Because Cuenca shows us early on the attention and care with which he handles the bodies of his female victims - and that the men he kills in the process are no more than collateral damage, and never make their way into his freezer - it's clear there's a sexual component at play here. And over the course of the film, Carlos coldly resists any physical attention from women. However, Cannibal smartly avoids the temptation to become a full-fledged psychological profile. It prefers to keep both him and us at a distance, to show us this man and his hidden monstrosity in as detached a manner as possible.

The script - based on a novel by Humberto Arenal - provides hints into his background, things that may or may not explain what he has become. But the film doesn't follow those leads. It just lets them be. I'm curious about whether the source novel went into more psychological detail and explained Carlos' whole backstory. Whatever the case, Cuenca's withholding approach is one of the film's strongest features.
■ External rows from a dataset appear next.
Lemma dedup_from_ok last l :
  tests (last :: l) → StronglySorted (λ a b, ole (f a) (f b)) (last :: l) →
  StronglySorted (λ a b, olt (f a) (f b)) (last :: dedup_from same last l) ∧
  ∀ x, x ∈ l → ∃ y, y ∈ last :: dedup_from same last l ∧ f y = f x.
Proof using H0.
  revert last. induction l as [|y l IH]; intros last Ht Hs; cbn [dedup_from].
  { split; [by repeat constructor|by intros x ?%not_elem_of_nil]. }
  inversion Hs as [|? ? Hs' Hf]; subst. inversion Hs' as [|? ? Hs'' Hf']; subst. inversion Hf as [|? ? Hly Hfl]; subst.
  assert (Ht1 : tests (last :: l)) by (intros a b Ha Hb; apply Ht; rewrite !elem_of_cons in *; naive_solver).
  assert (Ht2 : tests (y :: l)) by (intros a b Ha Hb; apply Ht; by right).
  destruct (same y last) eqn:E.
  - apply Ht in E; [|right; by left|by left]. destruct (IH last Ht1) as [H1 H2]; [by constructor|]. split; [done|].
    intros x [->|Hx]%elem_of_cons; [exists last; split; [by left|done]|by apply H2].
  - destruct (IH y Ht2 Hs') as [H1 H2].
    assert (Hlt : olt (f last) (f y)).
    { apply ole_lt_eq in Hly as [?|Heq]; [done|]. assert (same y last = true) by (apply Ht; [right; by left|by left|done]). congruence. }
    split.
    + constructor; [done|]. constructor; [done|]. inversion H1 as [|? ? _ Hfy]; subst. eapply Forall_impl; [exact Hfy|].
      intros z Hz. by etransitivity.
    + intros x [->|Hx]%elem_of_cons; [exists y; split; [right; by left|done]|]. destruct (H2 x Hx) as (z & Hz & ?). exists z. split; [by right|done].
Qed.

Lemma dedup_by_ok l :
  tests l → StronglySorted (λ a b, ole (f a) (f b)) l →
  StronglySorted (λ a b, olt (f a) (f b)) (dedup_by same l) ∧
  (∀ x, x ∈ dedup_by same l → x ∈ l) ∧ ∀ x, x ∈ l → ∃ y, y ∈ dedup_by same l ∧ f y = f x.
Proof using H0.
  intros Ht Hs. destruct l as [|x l]; [split_and!; [constructor|done|by intros x ?%not_elem_of_nil]|]. cbn [dedup_by].
  destruct (dedup_from_ok x l Ht Hs) as [H1 H2]. split_and!; [done| |].
  - intros y [->|?%dedup_from_subset]%elem_of_cons; [by left|by right].
  - intros y [->|Hy]%elem_of_cons; [exists x; split; [by left|done]|by apply H2].
Qed.
End Dedup.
Though there are various encounters between Carlos and those he has targeted, most of the film centers around his acquaintance with his beautiful Romanian neighbor Alexandra, and - once she mysteriously disappears - her sister Nina. Both characters are played by the same actress, Olimpia Melinte - Alexandra as a strawberry blonde, Nina as a brunette. What develops between Carlos and Nina is the closest Cannibal comes to an emotional arc, but once again Cuenca is as withholding as possible.

With its patient storytelling, splendidly composed visuals and performances devoid of artificial affect, Cannibal is a fascinating mixture of the somber and the macabre. I'm not sure if it really knows how to end (one moment in particular rings false), but in that specific class of movies about serial killers and cannibals, it carves its own distinctive niche.